Deputy CEO Vision+, Clarissa Tanoesoedibjo, mengatakan Pote menarik untuk diangkat karena tidak banyak masyarakat yang mengetahui cerita mengenai sosok tersebut.
Menurut Clarissa, Pote atau “orang pote” merujuk pada sosok dengan ciri khas wajah putih. Namun, yang membuat karakter ini berbeda dari gambaran hantu pada umumnya adalah kejadian yang mengikuti kemunculannya.
“Yang membedakan si hantu ini atau makhluk ini dengan hantu-hantu yang lain, jadi: what is coming after you encounter the ghost. Jadi bukan hanya penampakan, tapi dampak setelah penampakan itu,” ujar Clarissa Tanoesoedibjo saat ditemui dalam press conference series POTE pada Sabtu (19/9/2026).

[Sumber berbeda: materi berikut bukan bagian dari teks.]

(* ===== verification/StorageContracts.v ===== *)
(** * Contracts: the handlers of the fields, and the slots of mappings

    The handlers that [#[contract]] generates access disjoint parts of storage; what goes wrong
    when a field with an explicit slot stands between two packed ones; and the bytes hashed
    for the slot of a mapping entry. *)
From Stdlib Require Import ZArith Lia.
From stdpp Require Import base tactics option list list_numbers.
From S2P Require Import Prelude Base StorageWords StorageTypes StorageLayout StorageLaws StorageStructs.
Open Scope Z_scope.

(** ** Handlers *)

(** What a handler reads and writes of a static type. *)
Definition handler_extent (l : Layout) (h : Z * LayoutCtx) : extent :=
  match packed_offset h.2 with
  | Some o => field_extent h.1 o (bytes l)
  | None => slots_extent h.1 (slots l)
  end.

Lemma handlers_lookup prev fs cs i f c :
  fs !! i = Some f → cs !! i = Some c →
  gen_handlers prev fs cs !! i = Some (c.1, gen_layout_ctx_expr (lf_layout f) (is_manual (assigned_slot f)) c.1 c.2
    (match i with O => prev | Datatypes.S i => fst <$> cs !! i end) (fst <$> cs !! Datatypes.S i)).
Proof.
  revert prev fs cs. induction i as [|i IH]; intros prev [|f0 fs] [|[s o] cs] Hf Hc; try done; cbn in *.
  - simplify_eq. cbn. by destruct cs.
  - rewrite (IH _ _ _ Hf Hc). by destruct i.
Qed.

Section handlers.
Context (ls : list Layout) (cs : list (Z * Z)).
Hypotheses (Hls : Forall layout_ok ls) (Hcs : gen_constants_from_ir (autos ls) = Some cs).

Definition handler_ctx (i : nat) (l : Layout) (c : Z * Z) : LayoutCtx :=
  gen_layout_ctx_expr l false c.1 c.2 (match i with O => None | Datatypes.S i => fst <$> cs !! i end) (fst <$> cs !! Datatypes.S i).

Lemma auto_handlers i l c : ls !! i = Some l → cs !! i = Some c →
  gen_handlers None (autos ls) cs !! i = Some (c.1, handler_ctx i l c).
Proof.
  intros Hl Hc. assert (autos ls !! i = Some (mkLayoutField l (Auto 0))) as Hf.
  { unfold autos. rewrite list_lookup_fmap, Hl. done. }
  by rewrite (handlers_lookup _ _ _ _ _ _ Hf Hc).
Qed.

(** Fields between two of the same slot are in that slot. *)
Lemma between_slot i m j li lm lj ci cm cj :
  (i ≤ m ≤ j)%nat → ls !! i = Some li → cs !! i = Some ci → ls !! m = Some lm → cs !! m = Some cm →
  ls !! j = Some lj → cs !! j = Some cj → ci.1 = cj.1 → cm.1 = ci.1.
Proof.
  intros Him Hli Hci Hlm Hcm Hlj Hcj Heq.
  destruct (decide (i = m)) as [->|]; [by simplify_eq|]. destruct (decide (m = j)) as [->|]; [by simplify_eq|].
  assert (loc_end li ci ≤ loc_start cm) as H1 by (apply (struct_ordered ls cs Hls Hcs i m li lm); [lia|done..]).
  assert (loc_end lm cm ≤ loc_start cj) as H2 by (apply (struct_ordered ls cs Hls Hcs m j lm lj); [lia|done..]).
  destruct (struct_loc_ok ls cs Hls Hcs _ _ _ Hli Hci) as (Hoi & ? & _ & ? & Hi').
  destruct (struct_loc_ok ls cs Hls Hcs _ _ _ Hlm Hcm) as (Hom & ? & _ & ? & Hm').
  destruct (struct_loc_ok ls cs Hls Hcs _ _ _ Hlj Hcj) as (Hoj & ? & _ & ? & Hj').
  unfold loc_end, loc_start in *. destruct li, lm, lj; cbn [bytes slots layout_ok] in *; lia.
Qed.

(** Two fields of one slot are both accessed at their offsets. *)
Lemma shared_ctx i j li lj ci cj :
  (i < j)%nat → ls !! i = Some li → cs !! i = Some ci → ls !! j = Some lj → cs !! j = Some cj → ci.1 = cj.1 →
  handler_ctx i li ci = packed ci.2 ∧ handler_ctx j lj cj = packed cj.2 ∧ ci.2 + bytes li ≤ cj.2 ∧ ci.2 ≠ FULL ∧ cj.2 ≠ FULL.
Proof.
  intros Hij Hli Hci Hlj Hcj Heq.
  assert (loc_end li ci ≤ loc_start cj) as Hord by (by apply (struct_ordered ls cs Hls Hcs i j li lj)).
  destruct (struct_loc_ok ls cs Hls Hcs _ _ _ Hli Hci) as (Hoi & ? & _ & ? & Hi').
  destruct (struct_loc_ok ls cs Hls Hcs _ _ _ Hlj Hcj) as (Hoj & ? & _ & ? & Hj').
  assert (is_packable li = true ∧ is_packable lj = true ∧ ci.2 + bytes li ≤ cj.2 ∧ ci.2 < 32 ∧ cj.2 < 32) as (Hpi & Hpj & Hle & ? & ?).
  { unfold loc_end, loc_start in Hord. destruct li, lj; cbn [bytes slots layout_ok is_packable] in *; lia. }
  pose proof (struct_length ls cs Hls Hcs) as Hlen. pose proof (lookup_lt_Some _ _ _ Hlj) as Hjlt.
  destruct (lookup_lt_is_Some_2 ls (Datatypes.S i)) as [ln Hln]; [lia|].
  destruct (lookup_lt_is_Some_2 cs (Datatypes.S i)) as [cn Hcn]; [lia|].
  destruct j as [|j]; [lia|].
  destruct (lookup_lt_is_Some_2 ls j) as [lp Hlp]; [lia|]. destruct (lookup_lt_is_Some_2 cs j) as [cp Hcp]; [lia|].
  assert (cn.1 = ci.1) as Hn by (apply (between_slot i (Datatypes.S i) (Datatypes.S j) li ln lj ci cn cj); [lia|done..]).
  assert (cp.1 = ci.1) as Hp by (apply (between_slot i j (Datatypes.S j) li lp lj ci cp cj); [lia|done..]).
  unfold handler_ctx, gen_layout_ctx_expr. rewrite Hcn, Hcp, Hpi, Hpj. cbn [fmap option_fmap option_map negb andb].
  rewrite Hn, Hp, <- Heq. rewrite !(bool_decide_eq_true_2 (Some ci.1 = Some ci.1)) by done.
  rewrite !(bool_decide_eq_true_2 (is_Some (Some ci.1))) by eauto. rewrite !orb_true_r. cbn [orb andb].
  unfold FULL, U64_MAX. split; [done|]. split; [done|]. lia.
Qed.

Lemma handler_in_slots i l c k b :
  ls !! i = Some l → cs !! i = Some c → handler_extent l (c.1, handler_ctx i l c) k b → c.1 ≤ k < c.1 + slots l.
Proof.
  intros Hl Hc. destruct (struct_loc_ok ls cs Hls Hcs _ _ _ Hl Hc) as (Hok & ? & ? & ? & _).
  pose proof (bytes_slots l Hok) as (_ & _ & ? & _). unfold handler_extent. cbn [fst snd].
  destruct (packed_offset _); [intros [-> _]; lia|]. intros (j & Hj & ->). unfold word_add.
  rewrite U256_wrap, Z.mod_small by lia. lia.
Qed.
End handlers.

(** In a contract or struct whose fields have no slot attributes, the handlers of distinct
    fields never touch the same bit: a field that shares its slot with any other is
    accessed at its own bytes, and one that is accessed as a whole slot is alone in it. *)
Theorem contract_handlers_apart (ls : list Layout) (hs : list (Z * LayoutCtx)) :
  Forall layout_ok ls →
  gen_constructor (map (λ l, mkFieldInfo l None None) ls) = Some hs →
  length hs = length ls ∧
  ∀ i j li lj hi hj, i ≠ j → ls !! i = Some li → hs !! i = Some hi → ls !! j = Some lj → hs !! j = Some hj →
    disjoint_extents (handler_extent li hi) (handler_extent lj hj).
Proof.
  intros Hls. unfold gen_constructor. rewrite allocate_autos.
  destruct (gen_constants_from_ir (autos ls)) as [cs|] eqn:Hcs; [|done]. cbn. intros [= <-].
  pose proof (struct_length ls cs Hls Hcs) as Hlen.
  assert (∀ i j li lj hi hj, (i < j)%nat → ls !! i = Some li → gen_handlers None (autos ls) cs !! i = Some hi →
    ls !! j = Some lj → gen_handlers None (autos ls) cs !! j = Some hj →
    disjoint_extents (handler_extent li hi) (handler_extent lj hj)) as Hlt.
  { intros i j li lj hi hj Hij Hli Hhi Hlj Hhj.
    destruct (lookup_lt_is_Some_2 cs i) as [ci Hci]; [rewrite Hlen; by eapply lookup_lt_Some|].
    destruct (lookup_lt_is_Some_2 cs j) as [cj Hcj]; [rewrite Hlen; by eapply lookup_lt_Some|].
    rewrite (auto_handlers ls cs i li ci Hli Hci) in Hhi. injection Hhi as <-.
    rewrite (auto_handlers ls cs j lj cj Hlj Hcj) in Hhj. injection Hhj as <-.
    intros k b Hb Hx Hy. destruct (decide (ci.1 = cj.1)) as [Heq|Hne].
    - destruct (shared_ctx ls cs Hls Hcs i j li lj ci cj) as (Hci' & Hcj' & Hle & HiF & HjF); [done..|].
      unfold handler_extent in Hx, Hy. cbn [fst snd] in Hx, Hy. rewrite Hci', packed_offset_packed in Hx by done.
      rewrite Hcj', packed_offset_packed in Hy by done. destruct Hx as [_ Hx], Hy as [_ Hy]. unfold in_field in *. lia.
    - apply (handler_in_slots ls cs Hls Hcs i li ci) in Hx; [|done..]. apply (handler_in_slots ls cs Hls Hcs j lj cj) in Hy; [|done..].
      assert (loc_end li ci ≤ loc_start cj) as Hord by (by apply (struct_ordered ls cs Hls Hcs i j li lj)).
      destruct (struct_loc_ok ls cs Hls Hcs _ _ _ Hli Hci) as (Hoi & ? & _ & ? & Hi').
      destruct (struct_loc_ok ls cs Hls Hcs _ _ _ Hlj Hcj) as (Hoj & ? & _ & ? & Hj').
      unfold loc_end, loc_start in Hord. destruct li, lj; cbn [bytes slots layout_ok] in *; lia. }
  split.
  - clear Hlt Hcs Hls. revert Hlen. generalize (@None Z). revert cs. induction ls as [|l ls' IH]; intros [|[s o] cs] prev Hlen; try done.
    cbn. f_equal. apply IH. by injection Hlen.
  - intros i j li lj hi hj Hij Hli Hhi Hlj Hhj. destruct (decide (i < j)%nat); [by eapply (Hlt i j)|].
    intros k b Hb Hx Hy. by eapply (Hlt j i lj li hj hi); [lia|..].
Qed.

(** ** A field with an explicit slot between packed fields *)

(** C39: With a field of explicit slot declared between two packable fields, the two still get
    places in one slot, and the collision check accepts them, but both handlers access the
    whole slot: they compare only with their neighbours in the declaration.  A write to the
    second field then replaces the value of the first. *)
Theorem explicit_slot_breaks_packing (p q m : Layout) (slot a x : Z) {S} `{LawfulOps S} (s : S) :
  layout_ok p → layout_ok q → layout_ok m → bytes p + bytes q ≤ 32 → 0 < slot → slot + slots m < 2 ^ 256 →
  0 ≤ a < 2 ^ 160 → 0 ≤ x < 2 ^ 64 →
  let fields := [mkFieldInfo p None None; mkFieldInfo m (Some slot) None; mkFieldInfo q None None] in
  gen_constants_from_ir (allocate_slots fields) = Some [(0, 0); (slot, 0); (0, bytes p)] ∧
  no_overlap p (0, 0) q (0, bytes p) = Some true ∧
  gen_constructor fields = Some [(0, FULL); (slot, FULL); (0, FULL)] ∧
  ∃ s', (store (Addr a) 0 FULL;; store (UInt x : uint 8) 0 FULL) s = (Ok tt, s') ∧ load s' 0 FULL = Ok (Addr x).
Proof.
  intros Hp Hq Hm Hpq Hs0 Hs Ha Hx fields.
  pose proof (bytes_slots p Hp) as (? & _ & ? & Hp32). pose proof (bytes_slots q Hq) as (? & _ & ? & Hq32).
  pose proof (bytes_slots m Hm) as (_ & _ & ? & _).
  assert (slots p = 1 ∧ slots q = 1) as [Hsp Hsq] by (destruct p, q; cbn [bytes slots layout_ok] in *; lia).
  assert (gen_constants_from_ir (allocate_slots fields) = Some [(0, 0); (slot, 0); (0, bytes p)]) as Hc.
  { unfold gen_constants_from_ir, fields. cbn. unfold fitting_slot, saturating_sub, checked_add.
    rewrite Hsp. rewrite (proj2 (Z.leb_le (0 + Z.max 0 (1 - 1)) _)) by (unfold U256_MAX; lia). cbn [mbind option_bind].
    rewrite (proj2 (Z.leb_le (slot + Z.max 0 (slots m - 1)) _)) by (unfold U256_MAX; lia). cbn [mbind option_bind].
    unfold gen_slot_packing_logic, can_pack. cbn. rewrite (proj2 (Z.leb_le _ 32)) by lia. cbn.
    do 3 f_equal. f_equal. lia. }
  split; [exact Hc|]. split; [|split].
  - unfold no_overlap, checked_add. rewrite Hsp, Hsq. cbn. by rewrite Z.leb_refl.
  - unfold gen_constructor. rewrite Hc. cbn. unfold gen_layout_ctx_expr. cbn.
    rewrite (bool_decide_eq_false_2 (Some slot = Some 0)) by (intros [= ?]; lia). done.
  - exists (put 0 x (put 0 a s)). split.
    + unfold mbind, SM_bind. cbn. by rewrite !store_put.
    + cbn. rewrite load_cell, cell_put, decide_True by done. cbn. rewrite Z.mod_small by lia. done.
Qed.

(** ** Slots of mapping entries *)

(** What a type of keys promises: fixed length and injective bytes. *)
Class LawfulKey (K : Type) `{StorageKey K} := {
  key_valid : K → Prop;
  key_length : nat;
  key_length_max : (key_length ≤ 32)%nat;
  key_bytes_length k : key_valid k → length (as_storage_bytes k) = key_length;
  key_bytes_inj k k' : key_valid k → key_valid k' → as_storage_bytes k = as_storage_bytes k' → k = k';
}.

Lemma be_bytes_inj n v v' : 0 ≤ v < 256 ^ Z.of_nat n → 0 ≤ v' < 256 ^ Z.of_nat n → be_bytes n v = be_bytes n v' → v = v'.
Proof.
  intros Hv Hv' Heq. assert (bytes_value (be_bytes n v) = bytes_value (be_bytes n v')) as Hb by (by rewrite Heq).
  rewrite !bytes_value_be, !Z.mod_small in Hb by done. done.
Qed.
Lemma pow_bytes n : 0 ≤ n → 256 ^ n = 2 ^ (8 * n).
Proof. intros. by rewrite Z.pow_mul_r by lia. Qed.

Global Program Instance uint_lawful_key n (Hn : 1 ≤ n ≤ 32) : LawfulKey (uint n) :=
  {| key_valid x := 0 ≤ uint_val x ≤ UMAX n; key_length := Z.to_nat n |}.
Next Obligation. lia. Qed.
Next Obligation. intros. apply be_bytes_length. Qed.
Next Obligation.
  intros n Hn [v] [v'] Hv Hv' Heq. unfold UMAX in *. cbn in *. f_equal.
  eapply be_bytes_inj; [..|exact Heq]; rewrite Z2Nat.id, pow_bytes by lia; lia.
Qed.
Global Program Instance sint_lawful_key n (Hn : 1 ≤ n ≤ 32) : LawfulKey (sint n) :=
  {| key_valid x := - 2 ^ (8 * n - 1) ≤ sint_val x < 2 ^ (8 * n - 1); key_length := Z.to_nat n |}.
Next Obligation. lia. Qed.
Next Obligation. intros. apply be_bytes_length. Qed.
Next Obligation.
  intros n Hn [v] [v'] Hv Hv' Heq. cbn in *. f_equal.
  rewrite <- (to_signed_unsigned n v), <- (to_signed_unsigned n v') by lia. f_equal.
  eapply be_bytes_inj; [..|exact Heq]; rewrite Z2Nat.id, pow_bytes by lia; apply Z.mod_pos_bound; lia.
Qed.
Global Program Instance fbytes_lawful_key n (Hn : (1 ≤ n ≤ 32)%nat) : LawfulKey (fbytes n) :=
  {| key_valid x := length (fbytes_val x) = n; key_length := n |}.
Next Obligation. lia. Qed.
Next Obligation. done. Qed.
Next Obligation. by intros n Hn [l] [l'] _ _; cbn; intros ->. Qed.
Global Program Instance address_lawful_key : LawfulKey address :=
  {| key_valid a := 0 ≤ addr_val a < 2 ^ 160; key_length := 20 |}.
Next Obligation. lia. Qed.
Next Obligation. intros. apply be_bytes_length. Qed.
Next Obligation. intros [v] [v'] Hv Hv' Heq. f_equal. by eapply (be_bytes_inj 20). Qed.
Global Program Instance bool_lawful_key : LawfulKey bool := {| key_valid _ := True; key_length := 1 |}.
Next Obligation. lia. Qed.
Next Obligation. by intros []. Qed.
Next Obligation. by intros [] []. Qed.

Ia menjelaskan, Pote dalam serial ini bukan sekadar sosok yang muncul untuk menakut-nakuti karakter di dalam cerita. Kehadirannya menjadi semacam omen atau pertanda yang kemudian membawa kejadian lain.
“Siapa yang berhadapan dengan dia itu bakal dihantui lah atau bahkan menjadi korban berikutnya. Jadi itu adalah premis dari seluruh ceritanya,” kata Clarissa.